▶ **TASK DIRECTIONS**:
Repeat exactly, and only, the lines of the entries below from the one with "(* ===== verification/OrchestratorProperties.v" through the one with "From S2P Require Import Transaction", both ends included.

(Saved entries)
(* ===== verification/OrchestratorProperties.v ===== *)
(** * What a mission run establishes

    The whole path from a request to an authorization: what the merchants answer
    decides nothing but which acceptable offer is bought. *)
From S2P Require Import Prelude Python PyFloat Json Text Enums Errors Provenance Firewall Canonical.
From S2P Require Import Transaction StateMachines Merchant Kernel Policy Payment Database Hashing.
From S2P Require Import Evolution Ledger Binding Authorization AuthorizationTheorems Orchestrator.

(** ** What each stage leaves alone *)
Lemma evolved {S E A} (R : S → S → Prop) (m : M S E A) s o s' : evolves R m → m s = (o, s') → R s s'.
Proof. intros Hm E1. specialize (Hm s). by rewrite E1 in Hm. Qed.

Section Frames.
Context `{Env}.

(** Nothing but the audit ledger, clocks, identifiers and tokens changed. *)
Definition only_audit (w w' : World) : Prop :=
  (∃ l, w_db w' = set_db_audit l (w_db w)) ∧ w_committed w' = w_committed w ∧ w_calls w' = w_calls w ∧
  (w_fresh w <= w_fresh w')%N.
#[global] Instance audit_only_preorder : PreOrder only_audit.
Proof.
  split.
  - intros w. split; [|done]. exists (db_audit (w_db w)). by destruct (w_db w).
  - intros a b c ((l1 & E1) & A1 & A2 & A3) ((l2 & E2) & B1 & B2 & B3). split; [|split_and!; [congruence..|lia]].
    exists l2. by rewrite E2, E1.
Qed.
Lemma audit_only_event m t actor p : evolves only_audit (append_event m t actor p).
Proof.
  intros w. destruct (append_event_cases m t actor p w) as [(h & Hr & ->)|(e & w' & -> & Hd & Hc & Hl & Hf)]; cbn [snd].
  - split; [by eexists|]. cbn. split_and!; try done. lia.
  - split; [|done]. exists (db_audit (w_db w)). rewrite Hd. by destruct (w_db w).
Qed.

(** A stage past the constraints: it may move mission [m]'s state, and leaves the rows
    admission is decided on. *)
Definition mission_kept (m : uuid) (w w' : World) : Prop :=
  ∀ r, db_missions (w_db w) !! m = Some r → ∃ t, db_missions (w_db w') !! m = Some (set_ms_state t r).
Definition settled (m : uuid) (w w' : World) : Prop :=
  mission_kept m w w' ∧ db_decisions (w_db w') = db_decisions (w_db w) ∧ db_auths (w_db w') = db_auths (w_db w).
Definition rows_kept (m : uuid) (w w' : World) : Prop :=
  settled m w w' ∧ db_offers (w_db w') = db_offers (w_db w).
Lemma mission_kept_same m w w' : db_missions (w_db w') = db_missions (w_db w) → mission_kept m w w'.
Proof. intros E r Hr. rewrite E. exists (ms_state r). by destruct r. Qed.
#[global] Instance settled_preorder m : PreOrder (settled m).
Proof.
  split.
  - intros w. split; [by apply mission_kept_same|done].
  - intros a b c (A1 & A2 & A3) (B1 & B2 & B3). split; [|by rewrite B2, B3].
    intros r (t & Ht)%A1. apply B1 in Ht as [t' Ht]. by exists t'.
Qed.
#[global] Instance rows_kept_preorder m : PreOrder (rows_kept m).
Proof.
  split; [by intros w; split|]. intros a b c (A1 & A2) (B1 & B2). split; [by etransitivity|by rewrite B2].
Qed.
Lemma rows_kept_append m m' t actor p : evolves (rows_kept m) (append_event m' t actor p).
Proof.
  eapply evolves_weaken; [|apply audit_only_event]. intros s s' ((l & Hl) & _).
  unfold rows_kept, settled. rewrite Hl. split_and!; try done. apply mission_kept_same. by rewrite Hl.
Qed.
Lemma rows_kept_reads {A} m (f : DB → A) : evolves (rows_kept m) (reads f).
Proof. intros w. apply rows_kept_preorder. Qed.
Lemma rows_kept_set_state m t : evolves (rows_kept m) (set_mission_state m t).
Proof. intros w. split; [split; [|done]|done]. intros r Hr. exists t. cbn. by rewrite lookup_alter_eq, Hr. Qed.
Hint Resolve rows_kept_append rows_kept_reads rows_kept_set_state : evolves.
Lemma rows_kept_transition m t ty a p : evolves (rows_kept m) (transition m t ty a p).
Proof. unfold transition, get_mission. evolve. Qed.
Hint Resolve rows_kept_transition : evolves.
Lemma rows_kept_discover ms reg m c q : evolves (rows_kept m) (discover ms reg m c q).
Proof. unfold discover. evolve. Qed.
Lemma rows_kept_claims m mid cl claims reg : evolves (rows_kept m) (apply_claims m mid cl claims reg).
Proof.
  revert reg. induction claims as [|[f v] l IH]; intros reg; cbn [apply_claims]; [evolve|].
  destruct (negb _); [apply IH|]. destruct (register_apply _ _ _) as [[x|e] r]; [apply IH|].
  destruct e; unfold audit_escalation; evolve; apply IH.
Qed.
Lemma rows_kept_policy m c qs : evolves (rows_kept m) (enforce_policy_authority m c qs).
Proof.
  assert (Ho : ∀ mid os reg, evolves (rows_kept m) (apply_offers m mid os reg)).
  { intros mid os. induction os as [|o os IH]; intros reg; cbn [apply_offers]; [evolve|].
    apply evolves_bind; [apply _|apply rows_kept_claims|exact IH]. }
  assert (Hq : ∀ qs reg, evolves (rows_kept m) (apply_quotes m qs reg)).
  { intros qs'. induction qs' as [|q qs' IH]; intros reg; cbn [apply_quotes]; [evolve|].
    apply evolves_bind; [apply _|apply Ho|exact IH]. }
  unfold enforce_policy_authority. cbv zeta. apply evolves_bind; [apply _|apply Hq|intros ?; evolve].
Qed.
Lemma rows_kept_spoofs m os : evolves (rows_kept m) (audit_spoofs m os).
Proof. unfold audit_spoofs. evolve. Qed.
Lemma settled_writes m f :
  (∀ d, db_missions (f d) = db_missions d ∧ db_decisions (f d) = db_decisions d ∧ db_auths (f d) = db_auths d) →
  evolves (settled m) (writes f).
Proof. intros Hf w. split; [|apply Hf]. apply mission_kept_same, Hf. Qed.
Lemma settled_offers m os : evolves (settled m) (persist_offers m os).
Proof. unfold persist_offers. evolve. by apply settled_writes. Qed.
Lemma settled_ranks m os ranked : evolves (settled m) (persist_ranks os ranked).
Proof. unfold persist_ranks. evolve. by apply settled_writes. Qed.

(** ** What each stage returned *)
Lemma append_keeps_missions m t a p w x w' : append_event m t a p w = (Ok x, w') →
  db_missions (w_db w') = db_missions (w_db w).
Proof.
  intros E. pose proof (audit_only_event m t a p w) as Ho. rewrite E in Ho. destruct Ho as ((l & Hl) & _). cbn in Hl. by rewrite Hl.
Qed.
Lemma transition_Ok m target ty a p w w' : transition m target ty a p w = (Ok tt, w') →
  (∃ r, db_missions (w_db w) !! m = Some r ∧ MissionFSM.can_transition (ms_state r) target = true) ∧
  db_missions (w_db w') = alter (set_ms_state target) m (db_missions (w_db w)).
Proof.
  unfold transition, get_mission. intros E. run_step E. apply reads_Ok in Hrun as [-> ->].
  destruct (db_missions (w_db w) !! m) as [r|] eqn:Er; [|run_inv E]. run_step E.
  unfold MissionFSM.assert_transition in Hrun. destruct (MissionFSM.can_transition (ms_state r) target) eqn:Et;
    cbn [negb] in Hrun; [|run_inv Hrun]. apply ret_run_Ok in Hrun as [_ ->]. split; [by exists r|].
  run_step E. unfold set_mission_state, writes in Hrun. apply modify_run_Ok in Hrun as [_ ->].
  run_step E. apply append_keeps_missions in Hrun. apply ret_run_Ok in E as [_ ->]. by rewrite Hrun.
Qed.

--

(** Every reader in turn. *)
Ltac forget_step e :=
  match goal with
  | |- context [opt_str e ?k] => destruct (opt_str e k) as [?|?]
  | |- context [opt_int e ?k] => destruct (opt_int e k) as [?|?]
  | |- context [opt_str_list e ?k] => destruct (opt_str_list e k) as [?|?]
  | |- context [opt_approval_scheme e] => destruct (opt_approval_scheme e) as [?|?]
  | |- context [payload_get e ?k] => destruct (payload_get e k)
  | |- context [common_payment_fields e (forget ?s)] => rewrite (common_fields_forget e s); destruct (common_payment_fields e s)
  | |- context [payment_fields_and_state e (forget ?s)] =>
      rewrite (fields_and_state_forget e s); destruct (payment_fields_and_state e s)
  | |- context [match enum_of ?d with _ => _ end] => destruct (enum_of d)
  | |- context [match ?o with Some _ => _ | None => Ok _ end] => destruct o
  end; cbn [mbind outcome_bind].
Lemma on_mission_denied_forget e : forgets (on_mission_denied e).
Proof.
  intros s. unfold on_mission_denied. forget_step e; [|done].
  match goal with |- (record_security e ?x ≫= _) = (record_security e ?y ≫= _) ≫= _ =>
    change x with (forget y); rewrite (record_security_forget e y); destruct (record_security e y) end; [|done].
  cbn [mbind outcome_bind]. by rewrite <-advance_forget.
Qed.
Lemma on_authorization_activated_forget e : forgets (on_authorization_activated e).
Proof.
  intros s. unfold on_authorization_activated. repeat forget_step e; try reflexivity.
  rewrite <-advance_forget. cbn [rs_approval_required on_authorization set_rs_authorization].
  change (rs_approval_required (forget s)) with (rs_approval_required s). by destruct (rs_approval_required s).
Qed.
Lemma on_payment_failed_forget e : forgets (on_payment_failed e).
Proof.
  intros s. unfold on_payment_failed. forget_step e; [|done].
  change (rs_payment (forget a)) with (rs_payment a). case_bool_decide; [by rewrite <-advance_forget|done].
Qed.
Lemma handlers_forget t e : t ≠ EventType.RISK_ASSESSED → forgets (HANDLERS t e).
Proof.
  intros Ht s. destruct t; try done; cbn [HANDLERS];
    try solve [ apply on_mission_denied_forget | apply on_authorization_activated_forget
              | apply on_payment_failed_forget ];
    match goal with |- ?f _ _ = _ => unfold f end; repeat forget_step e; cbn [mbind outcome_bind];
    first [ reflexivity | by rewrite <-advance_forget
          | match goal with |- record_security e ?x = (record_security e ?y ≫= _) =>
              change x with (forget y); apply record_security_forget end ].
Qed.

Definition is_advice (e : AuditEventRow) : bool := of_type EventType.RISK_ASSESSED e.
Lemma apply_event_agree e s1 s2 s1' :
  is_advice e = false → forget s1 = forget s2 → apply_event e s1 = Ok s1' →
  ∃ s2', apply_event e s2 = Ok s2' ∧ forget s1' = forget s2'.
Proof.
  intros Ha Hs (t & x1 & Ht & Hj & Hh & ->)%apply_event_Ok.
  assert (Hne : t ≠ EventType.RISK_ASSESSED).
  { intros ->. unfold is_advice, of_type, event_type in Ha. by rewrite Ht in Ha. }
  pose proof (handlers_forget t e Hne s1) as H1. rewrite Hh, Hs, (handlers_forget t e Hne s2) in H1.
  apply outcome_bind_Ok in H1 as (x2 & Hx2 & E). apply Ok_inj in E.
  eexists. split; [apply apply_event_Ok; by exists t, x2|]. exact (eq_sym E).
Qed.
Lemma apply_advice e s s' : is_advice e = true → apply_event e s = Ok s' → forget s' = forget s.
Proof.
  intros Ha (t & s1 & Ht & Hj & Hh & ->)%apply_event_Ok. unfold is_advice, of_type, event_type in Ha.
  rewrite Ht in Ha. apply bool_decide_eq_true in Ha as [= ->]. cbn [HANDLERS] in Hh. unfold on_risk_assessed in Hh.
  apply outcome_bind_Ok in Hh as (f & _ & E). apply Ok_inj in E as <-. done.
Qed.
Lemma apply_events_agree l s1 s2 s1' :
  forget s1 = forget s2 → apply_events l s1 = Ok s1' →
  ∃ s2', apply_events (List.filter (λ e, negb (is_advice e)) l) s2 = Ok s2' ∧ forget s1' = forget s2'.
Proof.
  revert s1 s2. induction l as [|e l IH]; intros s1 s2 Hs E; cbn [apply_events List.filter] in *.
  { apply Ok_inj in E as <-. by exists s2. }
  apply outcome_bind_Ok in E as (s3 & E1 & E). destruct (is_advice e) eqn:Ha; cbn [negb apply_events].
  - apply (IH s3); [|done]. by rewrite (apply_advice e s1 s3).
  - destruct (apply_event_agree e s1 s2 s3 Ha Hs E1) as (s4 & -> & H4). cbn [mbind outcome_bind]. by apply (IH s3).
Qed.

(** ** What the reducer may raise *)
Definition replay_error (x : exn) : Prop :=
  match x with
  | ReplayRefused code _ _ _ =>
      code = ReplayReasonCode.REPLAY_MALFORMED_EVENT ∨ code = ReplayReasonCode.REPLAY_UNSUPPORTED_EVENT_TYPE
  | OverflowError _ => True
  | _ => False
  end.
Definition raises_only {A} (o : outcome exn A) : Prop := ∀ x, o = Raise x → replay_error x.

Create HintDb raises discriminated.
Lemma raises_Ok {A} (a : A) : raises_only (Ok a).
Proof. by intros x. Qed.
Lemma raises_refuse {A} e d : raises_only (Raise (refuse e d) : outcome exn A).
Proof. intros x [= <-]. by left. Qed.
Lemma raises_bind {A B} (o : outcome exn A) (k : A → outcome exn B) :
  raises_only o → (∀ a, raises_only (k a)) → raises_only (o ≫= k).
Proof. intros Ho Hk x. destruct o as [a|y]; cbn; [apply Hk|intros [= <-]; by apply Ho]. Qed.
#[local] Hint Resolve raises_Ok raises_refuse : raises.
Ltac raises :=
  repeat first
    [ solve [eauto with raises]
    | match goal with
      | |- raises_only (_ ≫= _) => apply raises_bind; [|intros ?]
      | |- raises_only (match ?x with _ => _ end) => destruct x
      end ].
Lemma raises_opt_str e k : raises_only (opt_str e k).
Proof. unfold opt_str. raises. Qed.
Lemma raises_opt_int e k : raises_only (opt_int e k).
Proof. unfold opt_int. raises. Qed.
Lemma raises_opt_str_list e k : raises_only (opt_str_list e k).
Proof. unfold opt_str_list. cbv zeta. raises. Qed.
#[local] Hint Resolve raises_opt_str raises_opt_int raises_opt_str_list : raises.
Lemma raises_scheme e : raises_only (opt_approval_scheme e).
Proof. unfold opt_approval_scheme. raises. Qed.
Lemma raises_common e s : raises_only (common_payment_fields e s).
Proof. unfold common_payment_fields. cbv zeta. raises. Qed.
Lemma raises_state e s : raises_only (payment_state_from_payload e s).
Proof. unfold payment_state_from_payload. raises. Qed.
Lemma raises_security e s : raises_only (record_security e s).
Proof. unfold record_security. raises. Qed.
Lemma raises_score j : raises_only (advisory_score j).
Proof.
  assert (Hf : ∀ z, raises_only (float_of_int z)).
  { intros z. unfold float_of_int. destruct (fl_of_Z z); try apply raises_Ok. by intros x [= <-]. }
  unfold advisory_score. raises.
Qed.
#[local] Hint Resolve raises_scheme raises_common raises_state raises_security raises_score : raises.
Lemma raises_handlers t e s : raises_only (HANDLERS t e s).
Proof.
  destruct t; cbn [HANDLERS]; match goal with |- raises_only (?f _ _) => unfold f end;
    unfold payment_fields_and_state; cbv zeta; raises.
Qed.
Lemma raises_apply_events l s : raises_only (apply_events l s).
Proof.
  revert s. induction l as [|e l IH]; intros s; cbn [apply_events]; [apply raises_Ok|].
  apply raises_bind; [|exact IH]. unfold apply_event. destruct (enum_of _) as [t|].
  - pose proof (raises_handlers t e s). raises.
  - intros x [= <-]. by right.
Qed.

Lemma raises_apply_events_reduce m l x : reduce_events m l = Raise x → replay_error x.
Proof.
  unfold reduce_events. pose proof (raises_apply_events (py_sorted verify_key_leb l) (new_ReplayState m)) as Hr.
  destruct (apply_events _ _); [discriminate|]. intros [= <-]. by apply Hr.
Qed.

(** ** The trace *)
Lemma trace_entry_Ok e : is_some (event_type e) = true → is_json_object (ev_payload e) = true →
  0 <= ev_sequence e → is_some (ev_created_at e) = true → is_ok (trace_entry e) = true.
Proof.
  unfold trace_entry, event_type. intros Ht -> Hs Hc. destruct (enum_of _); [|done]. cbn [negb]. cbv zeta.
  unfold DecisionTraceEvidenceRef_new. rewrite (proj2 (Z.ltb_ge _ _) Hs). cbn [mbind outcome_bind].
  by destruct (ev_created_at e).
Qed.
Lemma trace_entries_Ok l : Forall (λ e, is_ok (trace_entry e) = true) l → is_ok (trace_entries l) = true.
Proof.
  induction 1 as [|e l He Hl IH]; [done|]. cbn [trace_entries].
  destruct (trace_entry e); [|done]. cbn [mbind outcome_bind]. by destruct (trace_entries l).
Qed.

▶ **ANSWER TO THIS EXERCISE**:
(* ===== verification/OrchestratorProperties.v ===== *)
(** * What a mission run establishes

    The whole path from a request to an authorization: what the merchants answer
    decides nothing but which acceptable offer is bought. *)
From S2P Require Import Prelude Python PyFloat Json Text Enums Errors Provenance Firewall Canonical.
From S2P Require Import Transaction StateMachines Merchant Kernel Policy Payment Database Hashing.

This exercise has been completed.